Durke, who did not play in a collegiate baseball game throughout the entire 2023 season, was last featured on the mound for the Anglers in 2022. Despite reaching speeds of up to 101 miles per hour and moving through his first inning unscathed, Brewster’s offense would pile on six runs alone in the top of the sixth, striking a gut-wrenching punch into Chatham’s lead.

“I just went out and had a lot of adrenaline at first,” Durke said. “Not throwing in a year and only getting an inning every week for the spring, it really wasn’t built up and it kind of caught up to me after the first. I just couldn’t get it rolling again.”
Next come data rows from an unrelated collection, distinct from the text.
(** The fields of the envelope's state *)
Definition state_fields (s : SyncState) : pydict :=
  [("cursor", match cursor s with
              | PyDict ((_, watermark) :: _) =>
                  str_dict [("schema", PyStr _COMPLETED_WATERMARK_SCHEMA); ("watermark", watermark)]
              | _ => PyDict []
              end);
   ("partitions", PyDict []); ("last_synced_at", last_synced_at s); ("extra", extra s)].
Definition envelope_of (s : SyncState) : pydict := [("schema_version", PyInt 1); ("state", _encode_state s)].

Lemma envelope_plain key s : _validate_state_for_write key s = Ok tt → plain (extra s) = true →
  plain_items (envelope_of s) ∧ plain (_encode_state s) = true ∧ floats (str_dict (envelope_of s)) = floats (extra s).
Proof.
  intros Hv Hp. unfold _validate_state_for_write in Hv. inv_ok.
  match goal with H : _validate_last_synced_at _ = _ |- _ =>
    destruct x1; destruct (last_synced_plain _ H) as (Hl & _ & Hlf) end.
  assert (Henc : plain (_encode_state s) = true).
  { unfold _encode_state. apply plain_str_dict. split; [literal_keys|].
    repeat constructor; cbn; [|done|done]. destruct x. by apply cursor_cases in H5 as [->|[w ->]]. }
  split_and!; [split; [literal_keys|by repeat constructor]|done|].
  cbn. rewrite Hlf, !app_nil_r. cbn. destruct x. by apply cursor_cases in H5 as [->|[w ->]].
Qed.

(** The state as its envelope shows it: a checkpoint or an artifact with its
    keys sorted *)
Definition reread_state (s : SyncState) : SyncState :=
  {| cursor := cursor s; partitions := partitions s; last_synced_at := last_synced_at s; extra := reread true (extra s) |}.

Lemma validate_reread key s : _validate_state_for_write key s = Ok tt → plain (extra s) = true →
  _validate_state_for_write key (reread_state s) = Ok tt.
Proof.
  unfold _validate_state_for_write. intros Hv Hp. cbn [cursor partitions last_synced_at extra reread_state].
  apply bind_ok in Hv as ([] & -> & Hv). apply bind_ok in Hv as ([] & -> & Hv). apply bind_ok in Hv as ([] & -> & Hv).
  cbn [mbind result_bind]. by apply extra_reread.
Qed.

Lemma decode_cursor key c : _validate_cursor key c = Ok tt →
  _decode_completed_cursor key (reread true match c with
    | PyDict ((_, watermark) :: _) => str_dict [("schema", PyStr _COMPLETED_WATERMARK_SCHEMA); ("watermark", watermark)]
    | _ => PyDict []
    end) = Ok c.
Proof. intros [->|[w ->]]%cursor_cases; reflexivity. Qed.

Lemma validated_fields key s : _validate_state_for_write key s = Ok tt →
  _validate_cursor key (cursor s) = Ok tt ∧ partitions s = PyDict [] ∧
  reread true (last_synced_at s) = last_synced_at s ∧ ∃ kvs, extra s = PyDict kvs.
Proof.
  unfold _validate_state_for_write. intros Hv. apply bind_ok in Hv as ([] & Hc & Hv).
  apply bind_ok in Hv as ([] & Hp & Hv). apply bind_ok in Hv as ([] & Hl & Hv). split_and!; [done| | |].
  - by destruct (partitions s) as [| | | | | | | |[]| |].
  - by apply last_synced_plain.
  - destruct (extra s); try discriminate Hv. by eexists.
Qed.

Lemma state_envelope key s :
  _validate_state_for_write key s = Ok tt → plain (extra s) = true → Forall float_text_ok (floats (extra s)) →
  ∃ payload, _serialize_state s = Ok payload ∧ isascii payload = true ∧
             _decode_envelope key payload = Ok (reread_state s).
Proof.
  intros Hv Hp Hf. destruct (envelope_plain _ _ Hv Hp) as (He & Henc & Hfl).
  destruct (dumps_loads true (str_dict (envelope_of s))) as (t & Ht & Ha & Hl).
  { by apply plain_str_dict. } { by rewrite Hfl. }
  exists t. split_and!; [done..|]. unfold _decode_envelope. rewrite decode_ascii by done.
  cbn [mbind option_bind]. rewrite Hl. cbn [mbind result_bind].
  rewrite reread_str_dict. unfold str_dict. change (prod_map PyStr id <$> ?d) with (items_of d).
  rewrite str_items_of, !get_resort, keys_are_resort by apply He.
  assert (plain_items (state_fields s)) as Hs by by apply plain_str_dict.
  change (get "state" (envelope_of s)) with (PyDict (items_of (state_fields s))). rewrite reread_items, str_items_of.
  change (raise_if (negb (py_eq_int _ 1)) _) with (Ok tt). change (keys_are (envelope_of s) _) with true.
  cbn [mbind result_bind raise_if negb]. unfold _mapping_field.
  rewrite !dict_get_resort, get_resort by apply Hs.
  change (dict_get "partitions" (state_fields s)) with (Some (PyDict [])).
  change (dict_get "extra" (state_fields s)) with (Some (extra s)).
  change (get "last_synced_at" (state_fields s)) with (last_synced_at s).
  pose proof (validate_reread _ _ Hv Hp) as Hr. destruct (validated_fields _ _ Hv) as (Hc & Hpa & Hla & kvs & Hx).
  unfold state_fields. cbn [dict_get]. rewrite bool_decide_eq_true_2 by done. cbn [fmap option_fmap option_map default].
  cbn [mbind result_bind]. unfold id. rewrite (decode_cursor key (cursor s)) by done. rewrite Hla. unfold reread_state in *. rewrite Hx, Hpa in *.
  change (reread true (PyDict [])) with (PyDict []).
  destruct (reread true (PyDict kvs)) as [| | | | | | | |kvs'| |] eqn:Ek; try discriminate Ek.
  cbn [mbind result_bind]. by rewrite Hr.
Qed.
(** C22: what is written is what is read: the envelope of a state that passed
    the validation for [key] - a completed watermark with its artifact or a
    checkpoint in progress - can be serialized whenever its extra data is plain
    JSON, is ASCII, and decodes for the same key to the same state, with the
    keys of the extra data in sorted order; nothing it holds is lost or
    refused. *)
Theorem state_envelope_roundtrip key s :
  _validate_state_for_write key s = Ok tt → plain (extra s) = true → Forall float_text_ok (floats (extra s)) →
  ∃ payload, _serialize_state s = Ok payload ∧ isascii payload = true ∧
             _decode_envelope key payload = Ok (reread_state s).
Proof. intros. by apply state_envelope. Qed.
End envelope.

(** ** One writer on its own *)

Section quiet.
Context `{IpLiterals, QueryText, DateTimes, HttpDates, FloatText, Sha256} {W : Type} `{!Filesystem W}.
Variable self : FileStateStore.

(** Nothing holds or uses the lock of [key], and thread [t] is in no section. *)
Record quiet (t : thread) (key : string) (w : world W) : Prop := {
  q_lock : _GLOBAL_LOCKS (registry_of t.1 w) !! _lock_scope self key = None;
  q_users : _GLOBAL_LOCKS_USERS (registry_of t.1 w) !! _lock_scope self key = None;
  q_file : file_locks w !! lock_path self key = None;
  q_held : _lock_scope self key ∉ held t w
}.

(** The same locks: nothing is registered, held or owned that was not before. *)
Definition same_locks (w w' : world W) : Prop :=
  (∀ p, registry_of p w' = registry_of p w) ∧ file_locks w' = file_locks w ∧ (∀ t, held t w' = held t w) ∧
  ∃ free, rlocks w' = rlocks w ++ free ∧ Forall (λ k, lock_owner k = None ∧ lock_depth k = 0%nat) free.

(** The world after an update of one component *)
Lemma world_registry p f (R : gmap nat registry) L F Hd (D : W) :
  set_registry p f (World R L F Hd D) = World (<[p := f (default empty_registry (R !! p))]> R) L F Hd D.
Proof. reflexivity. Qed.
Lemma world_rlocks f (R : gmap nat registry) L F Hd (D : W) :
  set_rlocks f (World R L F Hd D) = World R (f L) F Hd D.
Proof. reflexivity. Qed.
Lemma world_files f (R : gmap nat registry) L F Hd (D : W) :
  set_file_locks f (World R L F Hd D) = World R L (f F) Hd D.
Proof. reflexivity. Qed.
Lemma world_held t s (R : gmap nat registry) L F Hd (D : W) :
  set_held t s (World R L F Hd D) = World R L F (<[t := s]> Hd) D.
Proof. reflexivity. Qed.
Lemma world_disk d (R : gmap nat registry) L F Hd (D : W) :
  set_disk d (World R L F Hd D) = World R L F Hd d.
Proof. reflexivity. Qed.

(** [locks_back Hrel Hl Hu Hf] compares the world after a section with the one before. *)
Ltac locks_back Hrel Hl Hu Hf :=
  eexists; split; [reflexivity|]; split; [reflexivity|];
  unfold same_locks; repeat first [rewrite world_registry|rewrite world_rlocks|rewrite world_files|rewrite world_held|rewrite world_disk]; unfold registry_of, held;
  cbn [registries rlocks file_locks _HELD_FILE_LOCKS disk];
  refine (conj _ (conj _ (conj _ _)));
  [intros p; match type of Hl with context [default _ (_ !! ?q)] => destruct (decide (q = p)) as [<-|Hne] end;
     [rewrite !lookup_insert_eq; cbn; rewrite !lookup_insert_eq, ?Hu; cbn;
      rewrite !delete_insert_eq, (delete_id _ _ Hl), (delete_id _ _ Hu);
      match goal with |- context [default empty_registry ?o] => destruct (default empty_registry o); reflexivity end
     |rewrite !lookup_insert_ne by assumption; reflexivity]
  |first [rewrite delete_insert_eq; exact (delete_id _ _ Hf)|reflexivity]
  |intros t'; lazymatch goal with
   | |- context [<[?t := _]> _ !! t'] =>
       destruct (decide (t = t')) as [<-|Hne];
       [rewrite lookup_insert_eq; reflexivity|rewrite !lookup_insert_ne by assumption; reflexivity]
   | |- _ => reflexivity
   end
  |eexists; split; [exact Hrel|by repeat constructor]].

Lemma quiet_section {A} t key (body : M (world W) A) (m : M W A) w :
  quiet t key w → (∀ w, body w = on_disk m w) →
  ∃ w', _key_lock_held self t key body w =
    ((((if is_local self then open_lock_file (lock_path self key) else mret tt);; m) (disk w)).1, w') ∧
    disk w' = (((if is_local self then open_lock_file (lock_path self key) else mret tt);; m) (disk w)).2 ∧
    same_locks w w'.
Proof.
  intros [Hl Hu Hf Hh] Hb. unfold _key_lock_held, enter_registry, leave_registry, file_lock_enter, file_lock_exit, acquire, release.
  revert Hl Hu Hf Hh. generalize (_lock_scope self key) as sc, (lock_path self key) as lp. intros lp sc Hl Hu Hf Hh.
  destruct w as [R L F Hd D]. unfold registry_of, held in *. cbn in *.
  unfold mbind, M_bind, read, try_finally, on_disk, modify, mret, M_ret, registry_of, held. cbn. rewrite Hl. cbn.
  assert (bool_decide (lp ∈ default ∅ (Hd !! t)) = false) as -> by by apply bool_decide_eq_false_2.
  assert (Hrel : alter (λ k : RLock, {| lock_owner := if (lock_depth k =? 1)%nat then None else lock_owner k;
        lock_depth := lock_depth k - 1 |}) (length L)
     (alter (λ k : RLock, {| lock_owner := Some t; lock_depth := S (lock_depth k) |}) (length L)
        (L ++ [{| lock_owner := None; lock_depth := 0 |}])) = L ++ [{| lock_owner := None; lock_depth := 0 |}]).
  { rewrite (alter_app_r_alt _ L _ (length L)), Nat.sub_diag by done. cbn.
    rewrite (alter_app_r_alt _ L _ (length L)), Nat.sub_diag by done. done. }
  destruct (is_local self); cbn.
  - destruct (open_lock_file sc D) as [[u|e] D1]; cbn.
    + rewrite Hb. unfold on_disk. cbn. destruct (m D1) as [r D2]. cbn. locks_back Hrel Hl Hu Hf.
    + locks_back Hrel Hl Hu Hf.
  - rewrite Hb. unfold on_disk. cbn. destruct (m D) as [r D2]. cbn. locks_back Hrel Hl Hu Hf.
Qed.

(** The section of [conditional_put] works on the disk only. *)
Definition cas_body (key payload : string) (expected : option string) : M W unit :=
  actual_prior ← read_raw self key;
  (if negb (same_version expected actual_prior) then throw conflict_error else mret tt);;
  _publish self key payload.

Lemma cas_body_section t key s expected payload w : quiet t key w →
  _validate_state_for_write key s = Ok tt → _serialize_state s = Ok payload →
  ∃ r w', conditional_put self t key s expected w = (r, w') ∧ same_locks w w' ∧
    (((if is_local self then open_lock_file (lock_path self key) else mret tt);; cas_body key payload expected;; mret payload)
       (disk w)) = (r, disk w').
Proof.
  intros Hq Hv Hs. unfold conditional_put. unfold mbind, M_bind, lift_res. rewrite Hv, Hs.
  match goal with |- context [_key_lock_held self t key ?b] =>
    destruct (quiet_section t key b (cas_body key payload expected) w Hq) as (w' & -> & Hd & Hl) end.
  - clear. intros w. unfold on_disk, cas_body, mbind, M_bind. destruct (read_raw self key (disk w)) as [[a|e] d]; [|done].
    destruct (negb (same_version expected a)); cbn; [done|]. by destruct w.
  - revert Hd. unfold mbind, M_bind.
    destruct ((if is_local self then open_lock_file (lock_path self key) else mret tt) (disk w)) as [[u|e] d]; cbn.
    + destruct (cas_body key payload expected d) as [[v|e] d'] eqn:E; cbn; intros <-; by eexists _, _.
    + intros <-. by eexists _, _.
Qed.

Lemma same_locks_refl w : same_locks w w.
Proof. split_and!; [done..|]. exists []. by rewrite app_nil_r. Qed.

(** Whatever the filesystem does - whether it opens the lock file, reads,
    writes and renames, or raises in any of these calls - a [conditional_put]
    that no other thread competes with gives back everything it took: the
    registry of its process, the lock files and the thread's scopes are as
    before, and the lock it made is left free. *)
Theorem conditional_put_locks t key s expected w :
  quiet t key w → same_locks w (conditional_put self t key s expected w).2.
Proof.
  intros Hq. unfold conditional_put.
  destruct (_validate_state_for_write key s) as [[]|e] eqn:Ev; [|apply same_locks_refl].
  destruct (_serialize_state s) as [payload|e] eqn:Es; [|apply same_locks_refl].
  destruct (cas_body_section t key s expected payload w Hq) as (r & w' & E & Hs & _); [by rewrite Ev|done|].
  unfold conditional_put in E. rewrite Ev, Es in E. unfold mbind, M_bind, lift_res in E |- *. by rewrite E.
Qed.
End quiet.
Despite Durke’s explosive pitches, his deliveries were occasionally errant. This trend continued so much so that Holliday paid him a brief visit on the mound before taking him out completely. Two Brewster bats piped homers in the top of the sixth, respectively, before a Reeder error in center field allowed the Whitecaps to score two more runners to make it 8–7 in their favor.

Weston Eberly registered an RBI single in the top of the seventh inning to add another run to Brewster’s lead, but after three scoreless innings, the Anglers finally chipped back.

Pittman entered the game as a pinch-runner and scored on an RBI single from Antonacci, and the top junior college hitter in the country scored unconventionally on a dropped third-strike stolen base by Reeder.

Kyson Donahue, who had previously gone 0-4 on the night, then promptly hit a line drive between second and third base for a 10–9 Chatham lead.

“I knew at that point that I was going to have another opportunity to come into play in a big situation,” Donahue said. “I knew that their pitcher was throwing a lot of fastballs to the left-handed hitters so I was just ready for a pitch I could hit.”

The advantage would be short-lived, however, as the Whitecaps’ designated hitter Dylan Leach soared a ball high above the Anglers’ outfield and past the outstretched hand of Ballestero for the contest’s final run of the game to knot things up at 10.

Not a single run was scored in the tenth inning despite the Cape Cod Baseball League’s new rules of placing a runner on second base for extra innings. With Ervis Solis on the mound, Chatham produced a crucial double play to stretch it into the bottom of the tenth inning, but the offense couldn’t convert. The Anglers will now look to Monday’s matchup with Hyannis in hopes of clinching their first victory.

“You can tell there’s a little unsettledness amongst the team,” Durke said. “I think these guys are hungry and ready to play.”